What is expected.
From the records below, set down exactly the lines starting with the line that contains "(** X5: colder" and going on through the line that contains "estimate at [a]". Nothing else is wanted.

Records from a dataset
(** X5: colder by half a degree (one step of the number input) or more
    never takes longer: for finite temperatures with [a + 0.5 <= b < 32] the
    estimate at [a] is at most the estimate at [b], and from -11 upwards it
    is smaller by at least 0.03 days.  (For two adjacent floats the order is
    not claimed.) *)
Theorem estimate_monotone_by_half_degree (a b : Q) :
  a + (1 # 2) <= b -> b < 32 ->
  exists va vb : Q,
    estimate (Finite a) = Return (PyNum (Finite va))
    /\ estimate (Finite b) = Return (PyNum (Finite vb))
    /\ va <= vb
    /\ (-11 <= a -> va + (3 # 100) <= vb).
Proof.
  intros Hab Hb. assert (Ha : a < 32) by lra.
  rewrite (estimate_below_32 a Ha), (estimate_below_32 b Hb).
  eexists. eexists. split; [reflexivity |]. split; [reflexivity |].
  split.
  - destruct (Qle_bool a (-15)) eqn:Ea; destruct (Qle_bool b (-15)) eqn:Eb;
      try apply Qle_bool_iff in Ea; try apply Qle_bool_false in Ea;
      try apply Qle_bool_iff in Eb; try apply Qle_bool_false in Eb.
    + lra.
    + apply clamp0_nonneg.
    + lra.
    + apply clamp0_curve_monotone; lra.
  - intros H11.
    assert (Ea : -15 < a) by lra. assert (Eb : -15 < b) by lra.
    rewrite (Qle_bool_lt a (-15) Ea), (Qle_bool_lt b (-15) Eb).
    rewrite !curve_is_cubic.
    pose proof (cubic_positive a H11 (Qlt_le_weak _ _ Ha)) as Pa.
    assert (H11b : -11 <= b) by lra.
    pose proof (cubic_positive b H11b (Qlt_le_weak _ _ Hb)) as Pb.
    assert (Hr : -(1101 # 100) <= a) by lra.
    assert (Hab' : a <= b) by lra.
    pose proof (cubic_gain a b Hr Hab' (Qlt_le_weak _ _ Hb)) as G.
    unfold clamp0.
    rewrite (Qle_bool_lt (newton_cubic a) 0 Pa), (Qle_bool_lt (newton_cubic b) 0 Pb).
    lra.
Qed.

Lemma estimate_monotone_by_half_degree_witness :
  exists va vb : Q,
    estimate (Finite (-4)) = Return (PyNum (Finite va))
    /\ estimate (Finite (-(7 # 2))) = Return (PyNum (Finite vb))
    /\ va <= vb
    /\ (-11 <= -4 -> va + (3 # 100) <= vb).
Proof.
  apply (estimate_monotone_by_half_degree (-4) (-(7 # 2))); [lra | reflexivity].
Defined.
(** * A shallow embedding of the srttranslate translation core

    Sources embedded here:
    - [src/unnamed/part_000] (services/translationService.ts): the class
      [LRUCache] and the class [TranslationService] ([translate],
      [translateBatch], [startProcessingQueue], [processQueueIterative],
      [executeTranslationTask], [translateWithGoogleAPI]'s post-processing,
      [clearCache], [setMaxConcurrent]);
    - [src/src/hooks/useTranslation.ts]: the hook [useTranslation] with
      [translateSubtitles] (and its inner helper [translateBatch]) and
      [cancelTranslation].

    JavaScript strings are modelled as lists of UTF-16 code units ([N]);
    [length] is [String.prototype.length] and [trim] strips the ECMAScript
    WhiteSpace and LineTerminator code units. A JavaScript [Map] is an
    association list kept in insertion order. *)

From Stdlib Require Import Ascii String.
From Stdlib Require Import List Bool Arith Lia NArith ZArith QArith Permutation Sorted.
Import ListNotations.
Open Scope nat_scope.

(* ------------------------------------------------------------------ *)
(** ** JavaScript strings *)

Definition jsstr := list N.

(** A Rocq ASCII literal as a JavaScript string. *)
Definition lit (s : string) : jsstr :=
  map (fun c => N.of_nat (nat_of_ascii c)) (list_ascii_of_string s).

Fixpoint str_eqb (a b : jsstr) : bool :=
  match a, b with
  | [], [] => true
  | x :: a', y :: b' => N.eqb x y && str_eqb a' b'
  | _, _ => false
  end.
...
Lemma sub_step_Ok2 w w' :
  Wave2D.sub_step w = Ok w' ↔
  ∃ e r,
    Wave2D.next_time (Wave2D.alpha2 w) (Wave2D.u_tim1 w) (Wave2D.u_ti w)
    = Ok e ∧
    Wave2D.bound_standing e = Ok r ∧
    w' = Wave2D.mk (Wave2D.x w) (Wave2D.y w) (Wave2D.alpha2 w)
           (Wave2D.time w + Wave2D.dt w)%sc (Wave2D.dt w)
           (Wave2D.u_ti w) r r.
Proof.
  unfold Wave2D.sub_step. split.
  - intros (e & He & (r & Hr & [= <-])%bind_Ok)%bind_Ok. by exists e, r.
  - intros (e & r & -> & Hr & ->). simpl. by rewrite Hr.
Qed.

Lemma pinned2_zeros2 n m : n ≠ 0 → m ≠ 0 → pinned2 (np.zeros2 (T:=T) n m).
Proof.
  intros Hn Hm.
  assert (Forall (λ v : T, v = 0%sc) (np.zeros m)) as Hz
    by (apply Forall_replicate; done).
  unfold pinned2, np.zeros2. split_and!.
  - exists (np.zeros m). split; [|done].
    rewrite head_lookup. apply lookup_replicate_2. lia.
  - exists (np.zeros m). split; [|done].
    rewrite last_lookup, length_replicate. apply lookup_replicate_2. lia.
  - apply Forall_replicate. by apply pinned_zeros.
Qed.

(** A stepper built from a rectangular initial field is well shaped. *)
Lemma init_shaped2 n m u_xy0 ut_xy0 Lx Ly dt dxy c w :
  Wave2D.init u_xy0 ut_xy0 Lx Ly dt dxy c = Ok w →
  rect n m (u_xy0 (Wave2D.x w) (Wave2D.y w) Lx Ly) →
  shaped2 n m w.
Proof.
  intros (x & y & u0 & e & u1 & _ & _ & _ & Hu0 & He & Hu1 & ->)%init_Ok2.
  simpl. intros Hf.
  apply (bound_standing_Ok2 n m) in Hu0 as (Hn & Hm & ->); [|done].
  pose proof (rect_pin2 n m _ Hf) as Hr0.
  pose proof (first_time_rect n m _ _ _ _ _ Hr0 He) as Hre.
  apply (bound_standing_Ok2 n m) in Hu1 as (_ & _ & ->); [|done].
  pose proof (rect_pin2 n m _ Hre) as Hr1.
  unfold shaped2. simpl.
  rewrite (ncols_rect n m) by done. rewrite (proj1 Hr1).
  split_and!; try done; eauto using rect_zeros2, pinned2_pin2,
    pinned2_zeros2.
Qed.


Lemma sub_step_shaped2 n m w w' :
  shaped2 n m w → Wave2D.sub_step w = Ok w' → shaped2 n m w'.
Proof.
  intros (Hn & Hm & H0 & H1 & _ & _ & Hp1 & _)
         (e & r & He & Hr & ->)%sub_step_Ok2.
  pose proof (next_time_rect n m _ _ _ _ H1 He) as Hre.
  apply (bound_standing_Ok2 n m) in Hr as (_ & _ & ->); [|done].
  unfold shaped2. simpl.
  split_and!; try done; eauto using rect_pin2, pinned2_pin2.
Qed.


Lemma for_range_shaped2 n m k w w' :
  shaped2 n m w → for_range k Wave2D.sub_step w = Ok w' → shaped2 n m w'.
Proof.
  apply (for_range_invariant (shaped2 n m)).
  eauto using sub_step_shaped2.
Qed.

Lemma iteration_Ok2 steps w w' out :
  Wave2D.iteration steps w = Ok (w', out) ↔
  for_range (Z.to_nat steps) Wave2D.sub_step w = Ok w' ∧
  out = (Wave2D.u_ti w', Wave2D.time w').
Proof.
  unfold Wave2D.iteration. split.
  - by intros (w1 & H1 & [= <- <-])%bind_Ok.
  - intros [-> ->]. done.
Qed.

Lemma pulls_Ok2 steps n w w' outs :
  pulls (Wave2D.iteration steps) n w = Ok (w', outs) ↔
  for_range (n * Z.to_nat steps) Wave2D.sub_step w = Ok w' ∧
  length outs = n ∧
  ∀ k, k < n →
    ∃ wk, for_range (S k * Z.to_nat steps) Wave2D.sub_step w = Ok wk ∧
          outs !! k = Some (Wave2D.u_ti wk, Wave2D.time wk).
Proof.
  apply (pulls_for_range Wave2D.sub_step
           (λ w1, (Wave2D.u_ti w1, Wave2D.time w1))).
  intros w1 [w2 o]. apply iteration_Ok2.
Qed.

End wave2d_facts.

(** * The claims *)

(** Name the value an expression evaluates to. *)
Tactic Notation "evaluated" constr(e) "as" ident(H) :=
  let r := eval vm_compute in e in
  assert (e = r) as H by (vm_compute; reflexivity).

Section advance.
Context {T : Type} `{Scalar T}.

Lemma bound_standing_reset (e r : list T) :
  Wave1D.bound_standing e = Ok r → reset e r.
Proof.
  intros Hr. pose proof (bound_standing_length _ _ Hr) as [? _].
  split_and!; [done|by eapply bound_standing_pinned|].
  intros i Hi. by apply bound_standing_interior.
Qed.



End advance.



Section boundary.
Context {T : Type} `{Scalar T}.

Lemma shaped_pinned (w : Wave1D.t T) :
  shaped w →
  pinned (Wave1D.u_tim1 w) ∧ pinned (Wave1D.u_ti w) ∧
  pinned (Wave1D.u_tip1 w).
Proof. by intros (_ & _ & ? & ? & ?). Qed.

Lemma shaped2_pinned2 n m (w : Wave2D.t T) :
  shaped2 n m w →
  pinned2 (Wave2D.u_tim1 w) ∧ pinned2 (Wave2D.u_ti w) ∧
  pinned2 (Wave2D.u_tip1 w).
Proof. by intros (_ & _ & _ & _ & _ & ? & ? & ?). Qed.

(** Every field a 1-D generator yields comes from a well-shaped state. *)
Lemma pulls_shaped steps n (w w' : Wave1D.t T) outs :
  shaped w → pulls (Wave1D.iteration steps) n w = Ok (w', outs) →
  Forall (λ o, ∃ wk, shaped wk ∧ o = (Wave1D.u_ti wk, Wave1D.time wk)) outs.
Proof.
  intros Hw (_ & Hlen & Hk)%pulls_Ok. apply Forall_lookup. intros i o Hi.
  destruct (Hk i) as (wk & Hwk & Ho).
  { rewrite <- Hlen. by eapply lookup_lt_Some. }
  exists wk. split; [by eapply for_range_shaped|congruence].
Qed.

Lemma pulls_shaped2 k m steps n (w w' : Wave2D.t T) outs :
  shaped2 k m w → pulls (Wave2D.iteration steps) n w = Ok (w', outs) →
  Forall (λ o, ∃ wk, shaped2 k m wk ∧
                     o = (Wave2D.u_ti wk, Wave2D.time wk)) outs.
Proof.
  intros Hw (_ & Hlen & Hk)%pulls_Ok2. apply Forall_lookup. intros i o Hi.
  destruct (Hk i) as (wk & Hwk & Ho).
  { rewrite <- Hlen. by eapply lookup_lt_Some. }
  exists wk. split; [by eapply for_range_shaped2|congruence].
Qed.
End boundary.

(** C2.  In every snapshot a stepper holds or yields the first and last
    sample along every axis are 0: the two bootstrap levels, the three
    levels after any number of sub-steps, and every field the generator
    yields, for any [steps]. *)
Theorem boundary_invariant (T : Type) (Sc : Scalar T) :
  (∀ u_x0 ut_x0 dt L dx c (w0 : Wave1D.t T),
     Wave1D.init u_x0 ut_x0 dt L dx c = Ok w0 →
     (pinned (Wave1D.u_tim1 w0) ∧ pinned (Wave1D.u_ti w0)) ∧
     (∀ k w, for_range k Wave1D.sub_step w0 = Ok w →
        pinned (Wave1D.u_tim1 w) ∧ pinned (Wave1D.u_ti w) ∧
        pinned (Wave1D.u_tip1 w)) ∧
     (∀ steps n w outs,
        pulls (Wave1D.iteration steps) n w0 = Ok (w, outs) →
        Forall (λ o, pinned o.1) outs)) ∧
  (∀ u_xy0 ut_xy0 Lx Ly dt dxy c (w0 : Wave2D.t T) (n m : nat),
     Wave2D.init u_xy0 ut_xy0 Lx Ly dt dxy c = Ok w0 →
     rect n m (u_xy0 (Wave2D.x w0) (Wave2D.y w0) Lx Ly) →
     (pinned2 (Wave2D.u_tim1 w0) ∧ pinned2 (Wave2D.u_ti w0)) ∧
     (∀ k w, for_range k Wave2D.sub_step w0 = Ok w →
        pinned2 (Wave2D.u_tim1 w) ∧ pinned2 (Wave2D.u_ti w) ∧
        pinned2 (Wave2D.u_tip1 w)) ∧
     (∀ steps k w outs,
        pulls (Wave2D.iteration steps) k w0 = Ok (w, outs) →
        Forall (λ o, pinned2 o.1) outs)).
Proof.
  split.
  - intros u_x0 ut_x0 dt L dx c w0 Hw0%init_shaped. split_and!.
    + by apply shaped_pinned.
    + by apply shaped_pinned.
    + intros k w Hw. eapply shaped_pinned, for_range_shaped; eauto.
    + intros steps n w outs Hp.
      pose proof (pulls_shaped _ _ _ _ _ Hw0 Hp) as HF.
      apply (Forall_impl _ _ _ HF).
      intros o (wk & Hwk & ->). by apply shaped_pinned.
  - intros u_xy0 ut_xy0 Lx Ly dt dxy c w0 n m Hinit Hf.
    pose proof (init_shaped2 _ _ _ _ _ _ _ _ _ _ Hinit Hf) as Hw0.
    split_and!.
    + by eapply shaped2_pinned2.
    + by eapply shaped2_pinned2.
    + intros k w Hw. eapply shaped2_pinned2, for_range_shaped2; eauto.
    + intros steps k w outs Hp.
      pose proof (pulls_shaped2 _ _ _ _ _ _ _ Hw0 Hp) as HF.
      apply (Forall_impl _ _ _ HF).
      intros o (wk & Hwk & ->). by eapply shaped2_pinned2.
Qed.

Result for this task.
(** X5: colder by half a degree (one step of the number input) or more
    never takes longer: for finite temperatures with [a + 0.5 <= b < 32] the
    estimate at [a] is at most the estimate at [b], and from -11 upwards it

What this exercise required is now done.